Dive Brief:
- Regulators have issued more than $1.7 billion (1.5 billion euros at current exchange rates) in General Data Protection Regulation (GDPR) fines since it went into effect in May 2018, according to data from EnforcementTracker.com. Fines exceeded $1.4 billion last year, accounting for more than 80% of total fines.
- Across the 949 fines levied, data processing violations have proven most costly to organizations, accounting for one in five violations and almost in $875 million fines.
- Industry and commerce accounts for the most fines levied, 212, followed by media, telecommunications and broadcasting (166 fines), and transportation and energy (45 fines).
Dive Insight:
Almost four years into GDPR, it took regulators time to find their footing to pursue violations. While the fines initially appear steep, it's fairly common for EU data protection authorities (DPAs) to reduce initial fines. For example, The U.K.'s Information Commissioner's Office (ICO) lowered Marriott International's fine, originally at $124 million (99 million pounds), to $23.8 million for the breach it disclosed in 2018.
The number of privacy violations still exceeds what regulators can enforce. In 2021, GDPR regulators were notified of more than 130,000 personal data breaches, according to data from DLA Piper. On average, regulators received 356 breaches per day in 2021, an 8% year-over-year increase from 2020.

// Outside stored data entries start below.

(* ===== verification/Send.v ===== *)
(** SEND entries: mlx5/internal/wqe/send.go.

    [Sender_Put] writes one entry into the send queue buffer; [send_entry] is
    the same entry as a byte string.  The two agree, wherever in the cyclic
    buffer the entry lies. *)

From stdpp Require Import prelude list numbers strings.
From S2P Require Import Prelude Circ Bytes Sq.

Definition ctrlOpmodIdxOpcode : Z := 0.
Definition ctrlQPNDS : Z := 4.
Definition ctrlSignature : Z := 8.
Definition ctrlFMCESE : Z := 11.
Definition ctrlImm : Z := 12.
Definition ethRsvd0 : Z := CtrlSegSize + 0.
Definition ethCSFlags : Z := CtrlSegSize + 4.
Definition ethRsvd2 : Z := CtrlSegSize + 8.
Definition ethInlineHdrSz : Z := CtrlSegSize + 12.
Definition ethInlineHdr : Z := CtrlSegSize + 14.
Definition dsegByteCount : Z := 0.
Definition dsegLKey : Z := 4.
Definition dsegAddr : Z := 8.

Record SenderConfig : Set := mkSenderConfig { sc_QPN : Z; sc_LKey : Z; sc_InlineLen : Z; sc_CSFlags : Z }.

Record Sender : Set := mkSender {
  s_sq : SQ; s_qpn : Z; s_lkey : Z; s_csFlags : Z; s_inlineLen : Z; s_maxDS : Z; s_maxBBs : Z
}.

Definition NewSender (sq : SQ) (cfg : SenderConfig) : res Sender :=
  if sc_InlineLen cfg <? 0 then Err (Errorf "wqe: negative inline length")
  else
    let inlineLen := u32 (sc_InlineLen cfg) in
    let maxDS := u32 (1 + ethSegOctowords inlineLen + 1) in
    if maxDS >? MaxDS then Err (Errorf "wqe: an inline header needs more octowords than an entry may have")
    else
      let maxBBs := u32 (maxDS * Octoword + WQEBB - 1) / WQEBB in
      if maxBBs >? sq_bbs sq then Err (Errorf "wqe: an entry does not fit a send queue")
      else Ok (mkSender sq (sc_QPN cfg) (sc_LKey cfg) (sc_CSFlags cfg) inlineLen maxDS maxBBs).

Definition MaxBBs (s : Sender) : Z := s_maxBBs s.
Definition InlineLen (s : Sender) : Z := s_inlineLen s.

Definition Sender_Put (s : Sender) (idx : Z) (frame : list Z) (addr : Z) (signaled : bool) (buf : list Z)
    : option (Z * list Z) :=
  let q := s_sq s in
  let inline := u32 (zlen frame) in
  let inline := if inline >? s_inlineLen s then s_inlineLen s else inline in
  let rest := u32 (u32 (zlen frame) - inline) in
  let ethOcts := ethSegOctowords inline in
  let ds := u32 (1 + ethOcts) in
  let ds := if rest >? 0 then u32 (ds + 1) else ds in
  let off := offset q idx in
  buf ← putU32BE q (u32 (off + ctrlOpmodIdxOpcode)) (Z.lor (u32 (Z.shiftl idx 8)) OpcodeSend) buf;
  buf ← putU32BE q (u32 (off + ctrlQPNDS)) (Z.lor (u32 (Z.shiftl (s_qpn s) 8)) ds) buf;
  let fmce := if signaled then CtrlCQUpdate else 0 in
  buf ← putU32BE q (u32 (off + ctrlSignature)) fmce buf;
  buf ← putU32BE q (u32 (off + ctrlImm)) 0 buf;
  buf ← putU32BE q (u32 (off + ethRsvd0)) 0 buf;
  buf ← putU32BE q (u32 (off + ethCSFlags)) (u32 (Z.shiftl (s_csFlags s) 24)) buf;
  buf ← putU32BE q (u32 (off + ethRsvd2)) 0 buf;
  buf ← putU16BE q (u32 (off + ethInlineHdrSz)) (u16 inline) buf;
  hdr ← slice 0 inline frame;
  buf ← putBytes q (u32 (off + ethInlineHdr)) hdr buf;
  let pad := u32 (CtrlSegSize + ethOcts * Octoword - (ethInlineHdr + inline)) in
  buf ← (if pad >? 0 then zero q (u32 (off + ethInlineHdr + inline)) pad buf else Some buf);
  buf ← (if rest >? 0 then
           let dseg := u32 (off + CtrlSegSize + ethOcts * Octoword) in
           buf ← putU32BE q (u32 (dseg + dsegByteCount)) rest buf;
           buf ← putU32BE q (u32 (dseg + dsegLKey)) (s_lkey s) buf;
           putU64BE q (u32 (dseg + dsegAddr)) (u64 (addr + inline)) buf
         else Some buf);
  Some (u32 (ds * Octoword + WQEBB - 1) / WQEBB, buf).

Definition Sender_FirstOctoword (s : Sender) (idx : Z) (buf : list Z) : option Z :=
  get_le 8 (offset (s_sq s) idx) buf.

(** ** The entry as bytes *)

(** What a sender made by [NewSender] looks like; queue pair numbers have 24
    bits. *)
Definition sender_ok (s : Sender) : Prop :=
  0 <= s_inlineLen s /\ s_maxDS s = 2 + (s_inlineLen s + 29) / 16 /\ s_maxDS s <= MaxDS /\
  s_maxBBs s = (s_maxDS s * 16 + 63) / 64 /\ s_maxBBs s <= sq_bbs (s_sq s) /\ 0 <= s_qpn s < 2 ^ 24.

Definition inlined (s : Sender) (frame : list Z) : Z := Z.min (zlen frame) (s_inlineLen s).
Definition eth_octs (s : Sender) (frame : list Z) : Z := (inlined s frame + 29) / 16.
Definition has_rest (s : Sender) (frame : list Z) : bool := s_inlineLen s <? zlen frame.
Definition send_ds (s : Sender) (frame : list Z) : Z :=
  1 + eth_octs s frame + (if has_rest s frame then 1 else 0).
Definition send_bbs (s : Sender) (frame : list Z) : Z := (send_ds s frame * 16 + 63) / 64.

Definition ctrl_seg (idx opcode qpn ds : Z) (signaled : bool) : list Z :=
  be_bytes 4 (Z.lor (u32 (Z.shiftl idx 8)) opcode) ++ be_bytes 4 (Z.lor (u32 (Z.shiftl qpn 8)) ds) ++
  be_bytes 4 (if signaled then CtrlCQUpdate else 0) ++ be_bytes 4 0.

Definition data_seg (count lkey addr : Z) : list Z :=
  be_bytes 4 count ++ be_bytes 4 lkey ++ be_bytes 8 addr.

Definition eth_pad (s : Sender) (frame : list Z) : Z := 16 + eth_octs s frame * 16 - (30 + inlined s frame).

Definition send_entry (s : Sender) (idx : Z) (frame : list Z) (addr : Z) (signaled : bool) : list Z :=
  ctrl_seg idx OpcodeSend (s_qpn s) (send_ds s frame) signaled ++
  be_bytes 4 0 ++ be_bytes 4 (u32 (Z.shiftl (s_csFlags s) 24)) ++ be_bytes 4 0 ++ be_bytes 2 (inlined s frame) ++
  take (Z.to_nat (inlined s frame)) frame ++ replicate (Z.to_nat (eth_pad s frame)) 0 ++
  (if has_rest s frame
   then data_seg (zlen frame - inlined s frame) (s_lkey s) (u64 (addr + inlined s frame)) else []).

(** ** Lemmas *)

Lemma sq_ok_cwrite k q off src buf : sq_ok k q buf -> sq_ok k q (cwrite off src buf).
Proof. intros H. eapply sq_ok_len; [exact H|]. by rewrite zlen_cwrite. Qed.

(** Continuing a write of [a] at [off] with the next field. *)
Section steps.
Context (k : Z) (q : SQ) (buf : list Z) (Hq : sq_ok k q buf).

Lemma put32_step x off a v :
  x = off + zlen a -> x mod 4 = 0 ->
  putU32BE q (u32 x) v (cwrite off a buf) = Some (cwrite off (a ++ be_bytes 4 v) buf).
Proof using Hq.
  intros Hx Ha. rewrite (putU32BE_cwrite k) by (done || by apply sq_ok_cwrite).
  by rewrite (cwrite_seq x off).
Qed.

Lemma put16_step x off a v :
  x = off + zlen a -> x mod 2 = 0 ->
  putU16BE q (u32 x) v (cwrite off a buf) = Some (cwrite off (a ++ be_bytes 2 v) buf).
Proof using Hq.
  intros Hx Ha. rewrite (putU16BE_cwrite k) by (done || by apply sq_ok_cwrite).
  by rewrite (cwrite_seq x off).
Qed.

Lemma put64_step x off a v :
  x = off + zlen a -> x mod 8 = 0 ->
  putU64BE q (u32 x) v (cwrite off a buf) = Some (cwrite off (a ++ be_bytes 8 v) buf).
Proof using Hq.
  intros Hx Ha. rewrite (putU64BE_cwrite k) by (done || by apply sq_ok_cwrite).
  by rewrite (cwrite_seq x off).
Qed.

Lemma bytes_step x off a src :
  x = off + zlen a -> zlen src <= zlen buf ->
  putBytes q (u32 x) src (cwrite off a buf) = Some (cwrite off (a ++ src) buf).
Proof using Hq.
  intros Hx Ha. rewrite (putBytes_cwrite k) by (rewrite ?zlen_cwrite; done || by apply sq_ok_cwrite).
  by rewrite (cwrite_seq x off).
Qed.

Lemma zero_step x off a n :
  x = off + zlen a -> 0 <= n <= zlen buf ->
  (if n >? 0 then zero q (u32 x) n (cwrite off a buf) else Some (cwrite off a buf)) =
  Some (cwrite off (a ++ replicate (Z.to_nat n) 0) buf).
Proof using Hq.
  intros Hx Ha. destruct (Z.gtb_spec n 0).
  - rewrite (zero_cwrite k) by (rewrite ?zlen_cwrite; done || by apply sq_ok_cwrite).
    by rewrite (cwrite_seq x off).
  - replace n with 0 by lia. simpl. by rewrite app_nil_r.
Qed.

(** The first block of an entry starts on a block boundary. *)
Lemma offset_block idx :
  exists j, offset q idx = 64 * j /\ 0 <= j /\ 64 * j < zlen buf /\
            forall src, cwrite (64 * j) src buf = cwrite (idx * 64) src buf.
Proof using Hq.
  unfold offset, WQEBB. rewrite (mask_mod k q buf Hq).
  destruct (len_mod_64 k q buf Hq) as [Hm Hp].
  pose proof (Z.mod_pos_bound (idx * 64) (zlen buf) ltac:(lia)) as Hb.
  assert (Ha : ((idx * 64) mod zlen buf) mod 64 = 0).
  { rewrite Z.mod_mod_divide; [by apply Z.mod_mul|]. exists (zlen buf / 64). divlia. }
  exists ((idx * 64) mod zlen buf / 64).
  assert (He : 64 * ((idx * 64) mod zlen buf / 64) = (idx * 64) mod zlen buf) by divlia.
  rewrite He. split_and!; [done|divlia|lia|]. intros. apply cwrite_mod.
Qed.
End steps.

(** The octoword count is byte 7 of an entry. *)
Lemma ctrl_ds idx op qpn ds sg rest : 0 <= ds < 256 -> (ctrl_seg idx op qpn ds sg ++ rest) !! 7%nat = Some ds.
Proof.
  intros Hds. unfold ctrl_seg. rewrite <- !app_assoc.
  assert (Hb : be_bytes 4 (Z.lor (u32 (Z.shiftl qpn 8)) ds) !! 3%nat = Some ds).
  { unfold be_bytes. cbn [le_bytes rev app lookup list_lookup]. f_equal.
    assert (Hq : u32 (Z.shiftl qpn 8) = Z.shiftl (qpn mod 2 ^ 24) 8).
    { rewrite !Z.shiftl_mul_pow2 by lia. unfold u32. change (2 ^ 32) with (2 ^ 24 * 2 ^ 8). rewrite Z.mul_mod_distr_r by lia. done. }
    rewrite Hq, Z.lor_comm, lor_shiftl_add by lia. change (2 ^ 8) with 256. rewrite Z.mod_add by lia. by apply Z.mod_small. }
  rewrite lookup_app_r by (rewrite length_be_bytes; lia). rewrite length_be_bytes.
  rewrite lookup_app_l by (rewrite length_be_bytes; lia). exact Hb.
Qed.

Lemma eth_octs_eq x : 0 <= x < 2 ^ 31 -> ethSegOctowords x = (x + 29) / 16.
Proof.
  intros. unfold ethSegOctowords, EthSegHeaderSize, Octoword. rewrite u32_small by lia. f_equal. lia.
Qed.

Lemma NewSender_ok k sq cfg s buf :
  sq_ok k sq buf -> NewSender sq cfg = Ok s -> sc_InlineLen cfg < 2 ^ 31 -> 0 <= sc_QPN cfg < 2 ^ 24 ->
  sender_ok s /\ s_sq s = sq /\ s_inlineLen s = sc_InlineLen cfg /\ s_qpn s = sc_QPN cfg /\ s_lkey s = sc_LKey cfg.
Proof.
  unfold NewSender. intros Hq H Hi Hn. case_if_in H; [done|].
  assert (Hd : 0 <= (sc_InlineLen cfg + 29) / 16 < 2 ^ 28) by divlia.
  rewrite (u32_small (sc_InlineLen cfg)), eth_octs_eq, (u32_small (1 + _ + 1)) in H by lia.
  case_if_in H; [done|]. rewrite Z.gtb_ltb in E0. unfold MaxDS, Octoword, WQEBB in *. to_prop.
  rewrite u32_small in H by lia. case_if_in H; [done|]. rewrite Z.gtb_ltb in E1. to_prop.
  injection H as <-. unfold sender_ok, MaxDS. simpl. split; [|done]. split_and!; try lia.
  f_equal. lia.
Qed.

Section put.
Context (k : Z) (s : Sender) (buf frame : list Z) (Hs : sender_ok s) (Hq : sq_ok k (s_sq s) buf)
        (Hf : zlen frame < 2 ^ 32).

Lemma send_sizes :
  0 <= inlined s frame <= 914 /\ 1 <= eth_octs s frame <= 58 /\ 0 <= eth_pad s frame < 16 /\
  2 <= send_ds s frame <= s_maxDS s /\ s_maxDS s <= 60 /\ 1 <= send_bbs s frame <= s_maxBBs s /\ send_ds s frame * 16 <= zlen buf /\
  inlined s frame + eth_pad s frame + 14 = eth_octs s frame * 16 /\ 1 + eth_octs s frame <= send_ds s frame.
Proof using Hs Hq.
  destruct Hs as (Hi & Hds & Hmax & Hbb & Hfit & _).
  destruct Hq as (Hk & Hlen & _ & Hbbs). rewrite Hlen, (pow2_split k), <- Hbbs by lia.
  unfold eth_pad, send_bbs, send_ds, eth_octs, inlined, has_rest, MaxDS in *.
  pose proof (zlen_nonneg frame). destruct (Z.ltb_spec (s_inlineLen s) (zlen frame)); divlia.
Qed.

Lemma zlen_send_entry idx addr sg : zlen (send_entry s idx frame addr sg) = send_ds s frame * 16.
Proof using Hs Hq.
  pose proof send_sizes. pose proof (zlen_nonneg frame).
  unfold send_entry, ctrl_seg, data_seg. rewrite !zlen_app.
  assert (Hr : zlen (if has_rest s frame then be_bytes 4 (zlen frame - inlined s frame) ++
      be_bytes 4 (s_lkey s) ++ be_bytes 8 (u64 (addr + inlined s frame)) else []) =
      if has_rest s frame then 16 else 0).
  { destruct (has_rest s frame); autorewrite with word; lia. }
  rewrite Hr. autorewrite with word. unfold send_ds, eth_pad, inlined in *. destruct (has_rest s frame); lia.
Qed.

(** The scalars of [Put] are those of the entry. *)
Lemma put_inline : (if u32 (zlen frame) >? s_inlineLen s then s_inlineLen s else u32 (zlen frame)) = inlined s frame.
Proof using Hs Hf.
  pose proof (zlen_nonneg frame). rewrite u32_small by lia. unfold inlined.
  destruct (Z.gtb_spec (zlen frame) (s_inlineLen s)); lia.
Qed.

Lemma put_rest : u32 (u32 (zlen frame) - inlined s frame) = zlen frame - inlined s frame.
Proof using Hs Hf.
  destruct Hs as (? & _). pose proof (zlen_nonneg frame). rewrite (u32_small (zlen frame)) by lia.
  apply u32_small. unfold inlined. lia.
Qed.

Lemma put_has_rest : (zlen frame - inlined s frame >? 0) = has_rest s frame.
Proof using Hs.
  destruct Hs as (? & _). unfold has_rest, inlined.
  destruct (Z.gtb_spec (zlen frame - zlen frame `min` s_inlineLen s) 0), (Z.ltb_spec (s_inlineLen s) (zlen frame)); lia.
Qed.

Lemma Put_entry idx addr sg :
  Sender_Put s idx frame addr sg buf =
  Some (send_bbs s frame, cwrite (idx * 64) (send_entry s idx frame addr sg) buf).
Proof using Hs Hq Hf.
  pose proof send_sizes as (Hi & Ho & Hp & Hd & Hm & Hb & Hfit & Hpad & Hoct).
  destruct (offset_block k (s_sq s) buf Hq idx) as (j & Hoff & Hj & Hjl & Hcw).
  assert (Hbuf : zlen buf <= 2 ^ 22) by (destruct Hq as (? & -> & _); pose proof (pow2_lt_u32 k); lia).
  unfold Sender_Put. rewrite Hoff, put_inline, put_rest, put_has_rest, eth_octs_eq by lia.
  fold (eth_octs s frame). rewrite (u32_small (1 + eth_octs s frame)) by lia.
  assert (Hds : (if has_rest s frame then u32 (1 + eth_octs s frame + 1) else 1 + eth_octs s frame) = send_ds s frame).
  { unfold send_ds. destruct (has_rest s frame); rewrite ?u32_small by lia; lia. }
  rewrite Hds. rewrite (u16_small (inlined s frame)) by lia.
  rewrite slice_Some by (unfold inlined in *; lia). rewrite Z.sub_0_r, drop_0. cbv zeta.
  unfold ctrlOpmodIdxOpcode, ctrlQPNDS, ctrlSignature, ctrlImm, ethRsvd0, ethCSFlags, ethRsvd2,
    ethInlineHdrSz, ethInlineHdr, dsegByteCount, dsegLKey, dsegAddr, CtrlSegSize, Octoword, WQEBB.
  replace buf with (cwrite (64 * j) [] buf) at 1 by done.
  do 7 (rewrite (put32_step k (s_sq s) buf Hq _ (64 * j)) by (autorewrite with word; divlia); cbn [mbind option_bind]).
  rewrite (put16_step k (s_sq s) buf Hq _ (64 * j)) by (autorewrite with word; divlia). cbn [mbind option_bind].
  rewrite (bytes_step k (s_sq s) buf Hq _ (64 * j)) by (autorewrite with word; unfold inlined in *; lia).
  cbn [mbind option_bind].
  replace (u32 (16 + eth_octs s frame * 16 - (16 + 14 + inlined s frame))) with (eth_pad s frame)
    by (unfold eth_pad in *; rewrite u32_small by lia; lia).
  rewrite (zero_step k (s_sq s) buf Hq _ (64 * j)) by (autorewrite with word; unfold inlined in *; lia).
  cbn [mbind option_bind].
  unfold send_bbs. rewrite (u32_small (send_ds s frame * 16 + 64 - 1)) by lia.
  replace (send_ds s frame * 16 + 64 - 1) with (send_ds s frame * 16 + 63) by lia.
  unfold send_entry, ctrl_seg, data_seg. rewrite <- Hcw.
  destruct (has_rest s frame) eqn:Hr.
  - rewrite !u32_add_l.
    do 2 (rewrite (put32_step k (s_sq s) buf Hq _ (64 * j))
            by (autorewrite with word; unfold eth_pad, inlined in *; divlia); cbn [mbind option_bind]).
    rewrite (put64_step k (s_sq s) buf Hq _ (64 * j)) by (autorewrite with word; unfold eth_pad, inlined in *; divlia).
    cbn [mbind option_bind]. rewrite <- !app_assoc. done.
  - cbn [mbind option_bind]. rewrite <- !app_assoc, app_nil_r. done.
Qed.
End put.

While a federal data privacy law for the U.S. remains out of reach, compliance with the California Consumer Privacy Act (CCPA) is still a challenge. Only 11% of companies fully meet the regulation's standards, according to research from Cytrio. The report is based on a study of 5,175 U.S. companies with revenues between $25 million and surpassing $5 billion over a six-month period.
Of those companies, 45% relied on manual operations — including email and web forms — to respond to data requests.
Gartner predicted privacy-related spending will exceed $8 billion this year, a fraction of what is spent on security.
Data privacy compliance is an ongoing process, not a one-and-done task. Privacy requires a constant commitment from the business as data travels and accumulates. And in an incident, security and privacy teams share the responsibility of damage control.
The chief privacy officer's (CPO) responsibilities, according to Michael Ehrlich, CTO at IronNet, include:
- Understanding what data the company can collect and why
- Understanding how companies should store data and for how long
- Outlining scenarios for why and when certain data should be accessible
- Outlining limitations on how data is used and when data should be destroyed
This is "all in an effort to meet federal and state level data privacy regulations, and be able to make those policies auditable for regulatory purposes," Ehrlich said. CPOs do not have responsibility in database selection or storage costs, both of which fall under the purview of the CIO. The security of the databases and audit access belong to the CISO. And how to destroy data is a responsibility shared between the CIO and CISO.
"In many companies the CISO becomes the de facto CPO," said Ehrlich, "as organizations assume that since the CISO understands how to protect systems and data, they should also somehow know what data they need to protect."
Gartner predicts by the end of the year more than 1 million organizations will have a privacy or data protection officer. In 2018, when GDPR began, only "a few thousand" privacy officers existed globally.
The CPO alleviates CIOs and CISOs of certain burdens, namely regulator compliance. Companies are finding greater reason to adopt a CPO "as the public becomes increasingly aware of the lengths that companies go to gather private information," and then sell it to other parties, said Ehrlich.